• _INPUT MATERIAL_:
►

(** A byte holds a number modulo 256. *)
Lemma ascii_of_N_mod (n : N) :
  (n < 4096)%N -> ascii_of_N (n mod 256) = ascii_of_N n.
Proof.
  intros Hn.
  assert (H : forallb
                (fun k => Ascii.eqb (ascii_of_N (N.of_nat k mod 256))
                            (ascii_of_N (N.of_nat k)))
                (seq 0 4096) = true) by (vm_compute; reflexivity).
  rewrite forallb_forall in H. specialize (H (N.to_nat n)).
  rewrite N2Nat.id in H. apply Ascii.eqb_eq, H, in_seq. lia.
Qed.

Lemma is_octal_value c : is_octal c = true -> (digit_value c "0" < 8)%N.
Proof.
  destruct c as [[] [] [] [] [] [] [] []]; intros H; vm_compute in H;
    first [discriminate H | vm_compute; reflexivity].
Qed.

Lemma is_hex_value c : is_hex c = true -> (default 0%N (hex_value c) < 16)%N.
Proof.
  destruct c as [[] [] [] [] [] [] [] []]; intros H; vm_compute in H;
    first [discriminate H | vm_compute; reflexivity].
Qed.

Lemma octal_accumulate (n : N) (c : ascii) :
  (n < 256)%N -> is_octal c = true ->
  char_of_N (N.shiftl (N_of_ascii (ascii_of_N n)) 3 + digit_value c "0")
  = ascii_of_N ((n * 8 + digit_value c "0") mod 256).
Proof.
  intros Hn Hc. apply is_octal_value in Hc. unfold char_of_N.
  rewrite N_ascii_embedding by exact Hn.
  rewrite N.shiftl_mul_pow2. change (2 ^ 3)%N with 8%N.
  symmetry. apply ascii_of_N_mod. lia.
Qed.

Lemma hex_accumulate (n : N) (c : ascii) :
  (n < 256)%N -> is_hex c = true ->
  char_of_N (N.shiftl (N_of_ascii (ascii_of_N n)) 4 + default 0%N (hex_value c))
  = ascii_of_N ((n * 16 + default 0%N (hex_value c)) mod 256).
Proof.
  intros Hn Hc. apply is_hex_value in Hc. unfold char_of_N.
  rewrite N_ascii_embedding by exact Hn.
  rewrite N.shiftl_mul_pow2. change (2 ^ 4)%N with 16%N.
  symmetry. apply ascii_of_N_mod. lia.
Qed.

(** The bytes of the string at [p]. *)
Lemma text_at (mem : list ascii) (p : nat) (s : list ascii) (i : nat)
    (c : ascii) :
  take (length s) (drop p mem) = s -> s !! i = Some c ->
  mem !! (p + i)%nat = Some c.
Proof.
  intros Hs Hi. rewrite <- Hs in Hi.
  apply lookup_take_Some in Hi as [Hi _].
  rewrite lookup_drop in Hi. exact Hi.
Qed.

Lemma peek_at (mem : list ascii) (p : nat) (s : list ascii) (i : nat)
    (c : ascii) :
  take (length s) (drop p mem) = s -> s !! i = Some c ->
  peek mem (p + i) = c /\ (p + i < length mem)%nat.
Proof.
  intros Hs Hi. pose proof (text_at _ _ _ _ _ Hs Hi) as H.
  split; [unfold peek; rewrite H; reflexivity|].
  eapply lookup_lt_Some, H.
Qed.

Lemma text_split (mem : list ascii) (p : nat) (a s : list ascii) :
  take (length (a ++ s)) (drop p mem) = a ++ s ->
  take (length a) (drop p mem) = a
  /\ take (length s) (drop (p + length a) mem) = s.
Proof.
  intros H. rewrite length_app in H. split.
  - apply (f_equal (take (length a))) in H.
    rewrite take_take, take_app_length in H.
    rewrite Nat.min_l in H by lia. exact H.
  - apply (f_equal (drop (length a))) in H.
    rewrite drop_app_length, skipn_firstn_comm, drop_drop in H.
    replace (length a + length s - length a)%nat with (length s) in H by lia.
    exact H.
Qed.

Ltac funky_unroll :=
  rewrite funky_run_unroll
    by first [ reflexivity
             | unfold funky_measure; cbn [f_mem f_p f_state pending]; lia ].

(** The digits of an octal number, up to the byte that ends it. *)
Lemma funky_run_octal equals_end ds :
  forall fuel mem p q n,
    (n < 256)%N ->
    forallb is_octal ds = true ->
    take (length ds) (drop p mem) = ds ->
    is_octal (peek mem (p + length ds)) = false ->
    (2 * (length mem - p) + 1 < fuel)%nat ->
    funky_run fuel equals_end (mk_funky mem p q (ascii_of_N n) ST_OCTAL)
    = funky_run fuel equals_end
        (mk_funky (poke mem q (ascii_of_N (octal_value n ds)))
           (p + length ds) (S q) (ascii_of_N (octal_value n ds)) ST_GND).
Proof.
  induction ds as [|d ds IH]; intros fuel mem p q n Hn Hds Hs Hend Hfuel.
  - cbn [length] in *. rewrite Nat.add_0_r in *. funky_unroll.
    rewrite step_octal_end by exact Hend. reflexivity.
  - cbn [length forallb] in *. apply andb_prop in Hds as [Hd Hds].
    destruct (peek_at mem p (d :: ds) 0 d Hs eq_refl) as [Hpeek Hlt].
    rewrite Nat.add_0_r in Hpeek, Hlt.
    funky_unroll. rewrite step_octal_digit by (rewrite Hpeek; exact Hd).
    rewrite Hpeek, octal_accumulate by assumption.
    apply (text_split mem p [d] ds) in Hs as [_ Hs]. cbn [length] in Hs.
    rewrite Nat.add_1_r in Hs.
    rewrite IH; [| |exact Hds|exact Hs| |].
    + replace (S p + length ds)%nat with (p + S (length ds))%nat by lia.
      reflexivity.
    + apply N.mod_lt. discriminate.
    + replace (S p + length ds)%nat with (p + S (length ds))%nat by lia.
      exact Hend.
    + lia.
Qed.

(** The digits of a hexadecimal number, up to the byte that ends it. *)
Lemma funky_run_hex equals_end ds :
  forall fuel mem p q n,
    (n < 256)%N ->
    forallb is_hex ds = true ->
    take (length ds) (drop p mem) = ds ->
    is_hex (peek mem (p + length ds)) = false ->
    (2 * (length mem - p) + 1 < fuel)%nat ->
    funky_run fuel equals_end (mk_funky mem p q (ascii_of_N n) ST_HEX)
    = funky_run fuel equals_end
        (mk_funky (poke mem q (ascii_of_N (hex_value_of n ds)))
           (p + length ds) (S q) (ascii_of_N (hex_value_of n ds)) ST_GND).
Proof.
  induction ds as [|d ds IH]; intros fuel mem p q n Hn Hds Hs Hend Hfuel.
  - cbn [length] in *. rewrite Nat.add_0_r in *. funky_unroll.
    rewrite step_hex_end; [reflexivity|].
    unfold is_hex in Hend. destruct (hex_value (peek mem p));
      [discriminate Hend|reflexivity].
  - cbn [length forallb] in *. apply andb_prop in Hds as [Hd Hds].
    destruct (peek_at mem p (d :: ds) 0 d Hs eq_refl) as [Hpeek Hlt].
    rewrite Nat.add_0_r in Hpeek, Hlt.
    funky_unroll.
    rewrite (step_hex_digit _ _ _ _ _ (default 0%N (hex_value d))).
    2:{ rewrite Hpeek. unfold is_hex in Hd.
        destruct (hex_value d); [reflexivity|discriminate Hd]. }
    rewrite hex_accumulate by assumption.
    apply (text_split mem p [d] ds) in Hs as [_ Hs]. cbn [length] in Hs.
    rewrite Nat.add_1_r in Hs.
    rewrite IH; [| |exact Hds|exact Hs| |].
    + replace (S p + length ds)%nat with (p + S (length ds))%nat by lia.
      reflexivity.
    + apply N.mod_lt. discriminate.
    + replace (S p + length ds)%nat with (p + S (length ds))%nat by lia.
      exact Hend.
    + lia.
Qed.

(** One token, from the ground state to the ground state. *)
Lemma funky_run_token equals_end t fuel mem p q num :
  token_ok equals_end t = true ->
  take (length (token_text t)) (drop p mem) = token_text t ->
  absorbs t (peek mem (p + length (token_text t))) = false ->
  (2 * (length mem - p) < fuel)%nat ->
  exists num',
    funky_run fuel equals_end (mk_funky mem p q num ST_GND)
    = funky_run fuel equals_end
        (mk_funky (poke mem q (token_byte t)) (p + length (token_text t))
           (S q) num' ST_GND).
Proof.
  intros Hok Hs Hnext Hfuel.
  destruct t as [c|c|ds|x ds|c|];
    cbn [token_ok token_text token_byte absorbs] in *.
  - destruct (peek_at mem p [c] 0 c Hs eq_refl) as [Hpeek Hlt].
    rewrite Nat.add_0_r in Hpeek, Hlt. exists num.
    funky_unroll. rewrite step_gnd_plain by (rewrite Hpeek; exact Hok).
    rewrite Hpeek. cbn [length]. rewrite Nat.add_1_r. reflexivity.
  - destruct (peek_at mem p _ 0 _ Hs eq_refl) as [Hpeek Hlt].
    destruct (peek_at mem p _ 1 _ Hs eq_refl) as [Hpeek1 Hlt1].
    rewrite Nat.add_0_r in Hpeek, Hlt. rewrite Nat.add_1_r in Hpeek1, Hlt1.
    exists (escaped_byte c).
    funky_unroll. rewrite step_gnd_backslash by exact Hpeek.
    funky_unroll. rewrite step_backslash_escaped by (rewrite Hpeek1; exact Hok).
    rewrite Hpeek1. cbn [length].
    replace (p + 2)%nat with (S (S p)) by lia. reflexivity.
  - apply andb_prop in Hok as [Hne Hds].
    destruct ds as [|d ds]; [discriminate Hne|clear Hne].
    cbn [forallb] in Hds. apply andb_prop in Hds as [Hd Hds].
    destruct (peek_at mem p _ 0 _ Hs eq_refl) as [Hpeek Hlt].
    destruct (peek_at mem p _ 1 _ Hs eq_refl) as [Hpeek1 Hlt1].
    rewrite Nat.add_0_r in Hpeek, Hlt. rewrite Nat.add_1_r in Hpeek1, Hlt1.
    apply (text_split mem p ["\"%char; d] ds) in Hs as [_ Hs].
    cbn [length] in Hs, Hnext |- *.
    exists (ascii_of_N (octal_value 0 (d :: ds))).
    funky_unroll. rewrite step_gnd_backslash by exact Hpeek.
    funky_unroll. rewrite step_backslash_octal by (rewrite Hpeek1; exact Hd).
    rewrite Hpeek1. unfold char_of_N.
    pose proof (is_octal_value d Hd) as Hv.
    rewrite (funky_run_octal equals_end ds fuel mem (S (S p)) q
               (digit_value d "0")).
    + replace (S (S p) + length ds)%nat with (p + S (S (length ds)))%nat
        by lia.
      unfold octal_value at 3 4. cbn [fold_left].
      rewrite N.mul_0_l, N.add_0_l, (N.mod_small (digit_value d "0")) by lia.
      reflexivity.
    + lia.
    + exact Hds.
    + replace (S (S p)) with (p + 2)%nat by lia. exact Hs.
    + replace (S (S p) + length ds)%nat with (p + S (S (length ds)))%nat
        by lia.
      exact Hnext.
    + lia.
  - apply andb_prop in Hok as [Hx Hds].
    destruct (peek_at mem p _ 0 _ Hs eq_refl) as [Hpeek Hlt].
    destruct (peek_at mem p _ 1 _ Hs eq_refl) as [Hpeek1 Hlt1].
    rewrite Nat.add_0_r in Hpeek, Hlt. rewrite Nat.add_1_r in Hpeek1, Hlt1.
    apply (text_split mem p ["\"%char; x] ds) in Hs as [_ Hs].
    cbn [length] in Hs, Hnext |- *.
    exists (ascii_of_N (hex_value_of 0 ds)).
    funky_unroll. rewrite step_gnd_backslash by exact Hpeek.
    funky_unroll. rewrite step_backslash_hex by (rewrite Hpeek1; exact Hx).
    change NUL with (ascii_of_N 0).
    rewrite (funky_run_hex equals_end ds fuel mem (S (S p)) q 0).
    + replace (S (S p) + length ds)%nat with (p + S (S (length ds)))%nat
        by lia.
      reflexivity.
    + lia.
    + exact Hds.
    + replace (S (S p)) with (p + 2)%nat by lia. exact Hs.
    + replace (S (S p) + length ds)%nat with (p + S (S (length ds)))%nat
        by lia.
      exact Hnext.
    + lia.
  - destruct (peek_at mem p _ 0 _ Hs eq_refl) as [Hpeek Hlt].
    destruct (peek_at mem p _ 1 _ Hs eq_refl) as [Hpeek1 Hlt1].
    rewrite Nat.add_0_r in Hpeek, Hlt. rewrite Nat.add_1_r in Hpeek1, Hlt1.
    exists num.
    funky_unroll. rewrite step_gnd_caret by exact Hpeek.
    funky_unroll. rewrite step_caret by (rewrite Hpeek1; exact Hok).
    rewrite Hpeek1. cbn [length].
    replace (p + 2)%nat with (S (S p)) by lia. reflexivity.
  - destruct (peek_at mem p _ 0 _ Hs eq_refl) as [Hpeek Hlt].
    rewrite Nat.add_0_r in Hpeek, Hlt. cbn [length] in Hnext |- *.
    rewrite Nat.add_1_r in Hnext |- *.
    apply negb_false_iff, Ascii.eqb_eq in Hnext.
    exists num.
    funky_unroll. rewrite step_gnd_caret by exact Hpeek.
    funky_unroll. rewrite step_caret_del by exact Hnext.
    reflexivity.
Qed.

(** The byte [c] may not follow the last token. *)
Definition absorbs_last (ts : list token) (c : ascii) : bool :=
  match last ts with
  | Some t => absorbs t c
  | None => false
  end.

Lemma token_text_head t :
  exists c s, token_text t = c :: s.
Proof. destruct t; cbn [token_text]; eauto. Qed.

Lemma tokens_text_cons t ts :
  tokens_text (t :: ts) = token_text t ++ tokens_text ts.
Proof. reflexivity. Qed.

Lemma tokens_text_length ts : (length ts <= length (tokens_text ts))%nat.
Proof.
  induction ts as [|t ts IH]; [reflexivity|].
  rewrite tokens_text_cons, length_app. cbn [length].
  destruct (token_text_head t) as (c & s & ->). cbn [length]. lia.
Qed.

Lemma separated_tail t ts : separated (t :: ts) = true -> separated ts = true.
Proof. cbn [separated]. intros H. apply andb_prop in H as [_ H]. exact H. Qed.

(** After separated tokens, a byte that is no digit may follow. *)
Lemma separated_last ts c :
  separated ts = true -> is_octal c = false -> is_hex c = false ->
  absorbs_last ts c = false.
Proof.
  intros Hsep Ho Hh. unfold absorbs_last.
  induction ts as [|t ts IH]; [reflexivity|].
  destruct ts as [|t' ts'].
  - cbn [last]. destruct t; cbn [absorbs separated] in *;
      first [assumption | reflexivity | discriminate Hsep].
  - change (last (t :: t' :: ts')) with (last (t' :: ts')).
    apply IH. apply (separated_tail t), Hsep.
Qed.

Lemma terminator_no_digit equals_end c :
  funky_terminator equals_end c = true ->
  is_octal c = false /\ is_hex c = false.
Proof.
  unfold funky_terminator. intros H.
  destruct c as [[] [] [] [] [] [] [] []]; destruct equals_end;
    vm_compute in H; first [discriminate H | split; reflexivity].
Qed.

◄

• _ASSIGNMENT_:
Return, with no change at all, every line in the entries above from the line containing "(fun k => Ascii.eqb" through the line containing "rewrite N.shiftl_mul_pow2. change (2 ^ 4)%N".

• _ANSWER SPACE_:
                (fun k => Ascii.eqb (ascii_of_N (N.of_nat k mod 256))
                            (ascii_of_N (N.of_nat k)))
                (seq 0 4096) = true) by (vm_compute; reflexivity).
  rewrite forallb_forall in H. specialize (H (N.to_nat n)).
  rewrite N2Nat.id in H. apply Ascii.eqb_eq, H, in_seq. lia.
Qed.

Lemma is_octal_value c : is_octal c = true -> (digit_value c "0" < 8)%N.
Proof.
  destruct c as [[] [] [] [] [] [] [] []]; intros H; vm_compute in H;
    first [discriminate H | vm_compute; reflexivity].
Qed.

Lemma is_hex_value c : is_hex c = true -> (default 0%N (hex_value c) < 16)%N.
Proof.
  destruct c as [[] [] [] [] [] [] [] []]; intros H; vm_compute in H;
    first [discriminate H | vm_compute; reflexivity].
Qed.

Lemma octal_accumulate (n : N) (c : ascii) :
  (n < 256)%N -> is_octal c = true ->
  char_of_N (N.shiftl (N_of_ascii (ascii_of_N n)) 3 + digit_value c "0")
  = ascii_of_N ((n * 8 + digit_value c "0") mod 256).
Proof.
  intros Hn Hc. apply is_octal_value in Hc. unfold char_of_N.
  rewrite N_ascii_embedding by exact Hn.
  rewrite N.shiftl_mul_pow2. change (2 ^ 3)%N with 8%N.
  symmetry. apply ascii_of_N_mod. lia.
Qed.

Lemma hex_accumulate (n : N) (c : ascii) :
  (n < 256)%N -> is_hex c = true ->
  char_of_N (N.shiftl (N_of_ascii (ascii_of_N n)) 4 + default 0%N (hex_value c))
  = ascii_of_N ((n * 16 + default 0%N (hex_value c)) mod 256).
Proof.
  intros Hn Hc. apply is_hex_value in Hc. unfold char_of_N.
  rewrite N_ascii_embedding by exact Hn.
  rewrite N.shiftl_mul_pow2. change (2 ^ 4)%N with 16%N.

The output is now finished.